So the Person of the Word of God is responsible for the existence of all things visible and invisible. He is the Creator God – in whom, as Paul says, we live and move and have our being. Anyone who denies that Christ is the creator of all things denies the source of all things and cannot be saved.
Third, John teaches very simply and very plainly that Christ is true man. The Word became flesh and made his dwelling among us. As the Word, as the Son of God, the Person of Christ has no beginning, but was there already in the beginning. But the miracle of Christmas is that the eternal, uncreated Word of God became “incarnate,” that is, he joined himself inseparably to human flesh of his own creation so that in Christ, God is Man and Man is God. Whoever denies that Jesus Christ is the Word of God incarnate – true man – denies the Christ of the Scriptures and cannot be saved.
Fourth, John teaches very simply and very plainly that this God-Man, the Creator of all joined to his creation in the Person of Christ, has been given to man as Life and Light. In him was life, and that life was the light of men. The light shines in the darkness, but the darkness has not understood it. Because of our sin, all was death, all was darkness and despair. But in the God-Man, born in Bethlehem, in the 33 years he spent on the earth, in his life, in his death, in his resurrection – there was life and there was light. John the Baptist testified to that light. There was God the Lamb of God earning life for sinful man. There was God revealing the light of grace to a world in darkness.
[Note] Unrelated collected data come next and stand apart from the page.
(** New owners, of a reference whose material has none. *)
Lemma on_disk_owners s fs own ref l :
  vs_accountOwners s = Some own → (owners_of own ref ≠ [] → own !! ref = Some l) → on_disk s fs →
  on_disk (with_owners (Some (<[ref := l]> own)) s) fs.
Proof.
  intros Ho Hl [_ Hn _|b n plain rs own0 Hb Hp Hlen Henc Hrs Hown]; [congruence|].
  apply (disk_file _ _ b n plain rs own0); [done..|]. rewrite Ho in Hown. destruct own0 as [own0|]; [|done]. simpl. intros ref' r Hr Hrev.
  rewrite <-(Hown _ _ Hr Hrev). destruct (decide (ref = ref')) as [<-|]; [|by rewrite lookup_insert_ne]. rewrite lookup_insert_eq. symmetry. apply Hl.
  unfold owners_of. rewrite (Hown _ _ Hr Hrev). unfold encode in Henc. simpl in Henc.
  destruct (groupAccountRecords rs own0) as [doc|] eqn:Hg; [|done]. apply group_spec in Hg as (_ & _ & Hne). by eapply Hne.
Qed.

Lemma run_change_on_disk c e now w :
  w_temp (se_write e) ≠ vs_path (vw_store w) → on_disk (vw_store w) (vw_files w) →
  on_disk (oc_store (run_change c e now w)) (final (vw_files w) (oc_files (run_change c e now w))).
Proof.
  intros Hne Hd. destruct c as [id kind source value external oauth|id|ref domain|owner ref|owner ref]; cbn [run_change].
  - unfold putRecord. destruct (_ || _); [done|]. destruct (validateValue kind value); [|done]. cbv zeta.
    destruct (vs_records _ !! id) as [old|]; [destruct (rc_Revoked old); [done|]; destruct (_ =? 0); [done|]|];
      (apply on_disk_saved; [done|by apply on_disk_save]).
  - unfold Delete. destruct (vs_records _ !! id) as [old|]; [|done]. destruct (rc_Revoked old); [done|].
    apply on_disk_saved; [done|by apply on_disk_save].
  - unfold SetAccountDomain. destruct (vs_records _ !! ref); [|done]. by apply on_disk_save.
  - unfold own_material. destruct (vs_accountOwners _) as [own|] eqn:Ho; [|done]. destruct (bool_decide_reflect (default [] (own !! ref) ≠ [])) as [Hx|Hx].
    + destruct (bool_decide_reflect (default [] (own !! ref) ≠ [owner])) as [|Heq]; [done|]. apply dec_stable in Heq.
      apply on_disk_owners; [done| |done]. intros _. destruct (own !! ref); simpl in *; congruence.
    + apply on_disk_owners; [done| |done]. intros Hc. by destruct Hx.
  - unfold AdoptAccount. destruct (vs_accountOwners _) as [own|] eqn:Ho; [|done]. destruct (bool_decide_reflect (default [] (own !! ref) ≠ [])) as [|Hx]; [done|].
    apply on_disk_owners; [done| |done]. intros Hc. by destruct Hx.
Qed.

(** At every moment of a change the file is the old one or the new one. *)
Lemma saved_files s e fs next (f : Store → Store) fs' :
  w_temp (se_write e) ≠ vs_path s → let o := saved (save s e fs next) tt f in
  fs' ∈ oc_files o → fs' !! vs_path s = fs !! vs_path s ∨ fs' !! vs_path s = final fs (oc_files o) !! vs_path s.
Proof.
  intros Hne o. assert (Hof : oc_files o = oc_files (save s e fs next)) by (unfold o, saved; by destruct (oc_result _)). rewrite Hof.
  pose proof (save_files s e fs next Hne) as Hf. cbv zeta in Hf. destruct (oc_result (save s e fs next)) as [[]|err].
  - destruct Hf as (plain & b & _ & _ & _ & Hfin & Hin). intros [?|?]%Hin; [by left|right; congruence].
  - intros ?%(proj2 Hf). by left.
Qed.

Lemma run_change_files c e now w fs' :
  w_temp (se_write e) ≠ vs_path (vw_store w) → fs' ∈ oc_files (run_change c e now w) →
  fs' !! vs_path (vw_store w) = vw_files w !! vs_path (vw_store w)
  ∨ fs' !! vs_path (vw_store w) = final (vw_files w) (oc_files (run_change c e now w)) !! vs_path (vw_store w).
Proof.
  intros Hne. destruct c as [id kind source value external oauth|id|ref domain|owner ref|owner ref]; cbn [run_change].
  - unfold putRecord. destruct (_ || _); [by intros ?%not_elem_of_nil|]. destruct (validateValue kind value); [|by intros ?%not_elem_of_nil]. cbv zeta.
    destruct (vs_records _ !! id) as [old|]; [destruct (rc_Revoked old); [by intros ?%not_elem_of_nil|]; destruct (_ =? 0); [by intros ?%not_elem_of_nil|]|];
      by apply saved_files.
  - unfold Delete. destruct (vs_records _ !! id) as [old|]; [|by intros ?%not_elem_of_nil]. destruct (rc_Revoked old); [by intros ?%not_elem_of_nil|].
    by apply saved_files.
  - unfold SetAccountDomain. destruct (vs_records _ !! ref) as [r|]; [|by intros ?%not_elem_of_nil].
    pose proof (saved_files (vw_store w) e (vw_files w) (<[ref := with_domain domain r]> (vs_records (vw_store w))) (λ s, s) fs' Hne) as Hs.
    cbv zeta in Hs. unfold saved in Hs. by destruct (oc_result _).
  - unfold own_material. destruct (vs_accountOwners _); [destruct (_ && _)|]; by intros ?%not_elem_of_nil.
  - unfold AdoptAccount. destruct (vs_accountOwners _); [destruct (bool_decide _)|]; by intros ?%not_elem_of_nil.
Qed.

Lemma forget_with_use now r : forget_use (with_use now r) = forget_use r.
Proof. done. Qed.

Lemma perform_on_disk now env {R} (e : vault_eff R) a x w w' :
  fresh_name env w → perform now env e a w = Some (x, w') → on_disk (vw_store w) (vw_files w) → on_disk (vw_store w') (vw_files w').
Proof.
  intros [Hne _] Hp Hd. destruct e as [c|id|id| |ref|id r v|id|id force|fl|id fl r g|id fl r next]; cbn [perform] in Hp; try (injection Hp as <- <-; done).
  - injection Hp as <- <-. by apply run_change_on_disk.
  - unfold touch_used in Hp. destruct (vs_records _ !! id) as [r|] eqn:Hr; [|by injection Hp as <- <-].
    destruct (rc_Revoked r); injection Hp as <- <-; [done|]. apply (on_disk_same (vw_store w) _ (vw_files w)); [done|done| |done|done].
    unfold forget. simpl. rewrite fmap_insert, forget_with_use, <-fmap_insert. by rewrite insert_id.
  - destruct (begin_refresh _ _ _ _) as [b s] eqn:Hb. injection Hp as <- <-. apply (on_disk_beside (vw_store w)); [|exact Hd].
    unfold begin_refresh in Hb. repeat case_match; injection Hb as <- <-; done.
  - destruct (vw_landed w !! fl); [|destruct a; [done|]]; injection Hp as <- <-; done.
  - unfold after in Hp. injection Hp as <- <-. cbn [vw_store vw_files]. unfold finish_refresh. cbn [oc_store oc_files].
    match goal with |- on_disk (with_refreshes _ _ (oc_store ?o)) _ => assert (Ho : on_disk (oc_store o) (final (vw_files w) (oc_files o))) end.
    2:{ by eapply on_disk_beside; [|exact Ho]. }
    destruct (vs_records _ !! id) as [cur|]; [|done]. destruct (_ || _); [done|]. destruct next as [g|err]; [|by apply (on_disk_beside (vw_store w))].
    destruct (_ =? 0); [done|]. cbn [oc_store oc_files]. by eapply on_disk_beside; [|by apply on_disk_save].
Qed.

Lemma run_on_disk g g' :
  rtc vault_step g g' → on_disk (vw_store (u_world g)) (vw_files (u_world g)) → on_disk (vw_store (u_world g')) (vw_files (u_world g')).
Proof.
  induction 1 as [g|g g1 g2 Hs _ IH]; [done|]. intros Hd. apply IH. destruct Hs as [p Hp|i R e k a x w' now env Hi Hfresh Hperf]; [done|].
  by eapply perform_on_disk.
Qed.

(** ** Reading back *)

Lemma forget_lookup rs ref : forget rs !! ref = forget_use <$> rs !! ref.
Proof. apply lookup_fmap. Qed.

Lemma forget_same rs rs' ref r :
  forget rs = forget rs' → rs !! ref = Some r → ∃ r', rs' !! ref = Some r' ∧ forget_use r' = forget_use r.
Proof.
  intros E Hr. apply (f_equal (lookup ref)) in E. rewrite !forget_lookup, Hr in E. destruct (rs' !! ref) as [r'|]; [|done].
  exists r'. split; [done|]. exact (eq_sym (Some_inj _ _ E)).
Qed.

Lemma forget_use_fields r r' :
  forget_use r' = forget_use r → rc_Revoked r' = rc_Revoked r ∧ (plain_record r' → plain_record r).
Proof.
  intros E. split; [exact (f_equal rc_Revoked E)|]. intros Hp. change (plain_record (forget_use r)). rewrite <-E. exact Hp.
Qed.

Lemma forget_plain rs rs' : forget rs = forget rs' → plain_records rs' → plain_records rs.
Proof.
  intros E Hp ref r Hr. destruct (forget_same _ _ _ _ E Hr) as (r' & Hr' & Eu). destruct (Hp _ _ Hr') as [H1' H2'].
  split; [done|]. by apply (forget_use_fields _ _ Eu).
Qed.

Lemma forget_unrevoked rs rs' : forget rs = forget rs' → forget (unrevoked rs) = forget (unrevoked rs').
Proof.
  intros E. assert (Hle : ∀ rs rs', forget rs = forget rs' → ∀ ref u, forget (unrevoked rs) !! ref = Some u → forget (unrevoked rs') !! ref = Some u).
  { clear. intros rs rs' E ref u. rewrite !forget_lookup. destruct (unrevoked rs !! ref) as [r|] eqn:Hr; [|done]. intros [= <-].
    apply map_lookup_filter_Some in Hr as [Hr Hrev]. destruct (forget_same _ _ _ _ E Hr) as (r' & Hr' & Eu).
    assert (Hu : unrevoked rs' !! ref = Some r'); [|by rewrite Hu; simpl; rewrite Eu].
    apply map_lookup_filter_Some. split; [done|]. by rewrite (proj1 (forget_use_fields _ _ Eu)). }
  apply map_eq. intros ref. apply option_eq. intros u. split; by apply Hle.
Qed.

(** A file opens according to what is at the path of the store. *)
Lemma reopen_at s fs fs' : fs !! vs_path s = fs' !! vs_path s → reopen s fs = reopen s fs'.
Proof. unfold reopen, Open, read_document. by intros ->. Qed.

Lemma plain_grouped rs own doc :
  plain_records rs → (∀ ref r o, rs !! ref = Some r → rc_Revoked r = false → o ∈ owners_of own ref → plain_text (ow_Account o) ∧ plain_text (ow_Provider o)) →
  groupAccountRecords rs own = Ok doc → plain_document doc.
Proof.
  intros Hrs Hown Hg. pose proof (group_inhabited _ _ _ Hg) as Hin. apply group_spec in Hg as (_ & Hw & _).
  assert (Hf : ∀ a b ref r, ad_Accounts doc !! a = Some b → ab_Materials b !! ref = Some r →
    rs !! ref = Some r ∧ plain_text a ∧ plain_text (ab_Provider b)).
  { intros a b ref r Hb Hr. destruct (proj1 (Hw {| ow_Account := a; ow_Provider := ab_Provider b |} ref r)) as (Hr' & Hrev & Ho); [by exists b|].
    split; [done|]. exact (Hown _ _ _ Hr' Hrev Ho). }
  intros a b Hb. destruct (Hin _ _ Hb) as (ref & r & Hr). destruct (Hf _ _ _ _ Hb Hr) as (_ & Ha & Hp). split_and!; [done|done|].
  intros ref' r' Hr'. apply Hrs. eapply Hf; done.
Qed.

Lemma on_disk_reopens `{!VaultLaws} s fs :
  on_disk s fs → plain_records (vs_records s) → (∀ own, vs_accountOwners s = Some own → plain_owners own) →
  ∃ s', reopen s fs = Ok s' ∧ forget (vs_records s') = forget (lasting s)
    ∧ match vs_accountOwners s, vs_accountOwners s' with
      | None, None => True
      | Some own, Some own' => ∀ ref o, is_Some (lasting s !! ref) → o ∈ owners_of own' ref ↔ o ∈ owners_of own ref
      | _, _ => False
      end.
Proof.
  intros [Hn Ho Hr|b n plain rs own0 Hb Hp Hlen Henc Hrs Hown] Hplain Hpo; unfold reopen, lasting.
  { rewrite Ho. unfold Open. rewrite Hn, Hr. by eexists. }
  apply (forget_plain _ _ Hrs) in Hplain. pose proof (protect_fits _ _ _ Hp Hlen) as Hfit. pose proof (protect_roundtrip _ _ _ Hp) as Hun.
  assert (Hsize : (16 * 2 ^ 20 <? blen b) = false) by (apply Z.ltb_ge; lia). unfold encode in Henc.
  destruct (vs_accountOwners s) as [own|] eqn:Eo; destruct own0 as [own0|]; try done; cbn [vs_accountOwners with_owners] in Henc.
  - destruct (groupAccountRecords rs own0) as [doc|] eqn:Hg; [|done]. cbn [res_bind] in Henc.
    destruct (marshal_document doc) as [b'|] eqn:Hm; [|done]. injection Henc as ->.
    assert (Hpd : plain_document doc).
    { apply (plain_grouped rs own0); [done| |done]. intros ref r o Hr Hrev Ho. apply (Hpo own eq_refl ref). unfold owners_of. by rewrite (Hown _ _ Hr Hrev). }
    destruct (document_reads_back _ _ _ Hg) as (own' & Hread & Hown'). apply group_spec in Hg as (Hfmt & _).
    unfold read_document. rewrite Hb. simpl. unfold open_document. rewrite Hsize, Hun, (document_roundtrip _ _ Hm Hpd), Hfmt, Hread. simpl.
    eexists. split; [done|]. split; [by apply forget_unrevoked|]. simpl. intros ref o [r Hr].
    apply map_lookup_filter_Some in Hr as [Hr Hrev]. symmetry in Hrs. destruct (forget_same _ _ _ _ Hrs Hr) as (r0 & Hr0 & Eu).
    assert (Hrev0 : rc_Revoked r0 = false) by (by rewrite (proj1 (forget_use_fields _ _ Eu))).
    rewrite Hown'. unfold owners_of. rewrite (Hown _ _ Hr0 Hrev0). split; [tauto|]. split; [|done]. exists r0. by apply map_lookup_filter_Some.
  - destruct (marshal_records rs) as [b'|] eqn:Hm; [|done]. injection Henc as ->. unfold Open. rewrite Hb. simpl.
    rewrite Hsize, Hun, (records_roundtrip _ _ Hm Hplain). by eexists.
Qed.

End Disk.

(** A tombstone is not filed under any account: after the vault has been
    opened again its reference is as good as new. *)
Lemma tombstone_not_filed rs own doc ref r :
  groupAccountRecords rs own = Ok doc → rs !! ref = Some r → rc_Revoked r = true →
  ∃ own' rs', fold_res read_bundle (∅, ∅) (map_to_list (ad_Accounts doc)) = Ok (rs', own') ∧ rs' !! ref = None.
Proof.
  intros Hg Hr Hrev. destruct (document_reads_back _ _ _ Hg) as (own' & Hread & _). exists own', (unrevoked rs). split; [done|].
  apply map_lookup_filter_None. right. intros r' Hr'. congruence.
Qed.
Only in Christ was there life and light, only in that man who made his dwelling among us for 33 years.
But as St. John says, the light still shines in the darkness and life is still given to men in the preaching of the gospel, in the Holy Scriptures, in the Sacraments, through his ministers, Christ comes and reveals his life and his light. Even now, as we contemplate the mystery of the incarnation – the simple, saving truth of Christmas – there is life in these words, and light is shining in the darkness. In Baptism, Christ truly comes with his life and his light. In the Holy Supper, Christ truly comes with his flesh and blood, born in Bethlehem, to give life and light to sinful men.
Apart from Christ, all is darkness and death. But John teaches the simple, saving truth that Christ has been given to man as life and light. Only there. Only in him. Whoever denies that simple truth cannot be saved.
And sadly, that includes most of the world. He was in the world, and though the world was made through him, the world did not recognize him. He came to that which was his own, but his own did not receive him. The Word became flesh to reveal the love and the grace of God to the whole world of men, but men loved darkness rather than light. The world still loves darkness rather than light, still wants to wallow in sin, still wants to earn its own way to salvation. To receive Jesus Christ, born in Bethlehem as the eternal Word of God now incarnate, to receive Jesus Christ, born in Bethlehem, as the only life and light of men – the world is unwilling.
And you were part of the world, too, lost in darkness and death, but here you are, gathered together on Christmas Day, believing the simple, saving truth of Christmas, receiving the Christ child for who he is: true God, true man, who created all things, who has been given to man as life and light. To all who received him, to those who believed in his name, he gave the right to become children of God— children born not of natural descent, nor of human decision or a husband’s will, but born of God. Marvel at God’s grace, sing joy to the world, for the Lord is come and his gospel has taken you who were once unwilling and made you willing to receive the Word of God incarnate, to know him and to trust in him, and so to be saved by him.
This is the simple, saving truth of Christmas. Wouldn’t it be a happier time of year if everyone knew it – and if we all remembered it? The truth is, Christmas is not about presents and trees! And it’s not about family or friends or a job or health or money or a meal. Whether you have those things or whether you don’t have them, Christmas remains the same for all: it’s about the true God who was born as a true man – the creator of all things, who has been given forever to all men as life and light. If you know him as St. John reveals him, then you are in a minority, but it’s a blessed minority, because you have Christ, and in Christ you have all things – even forgiveness of sins, eternal life, and salvation. Give thanks to God on this Christmas Day, and rejoice in the simple, saving truth of Christmas. Amen.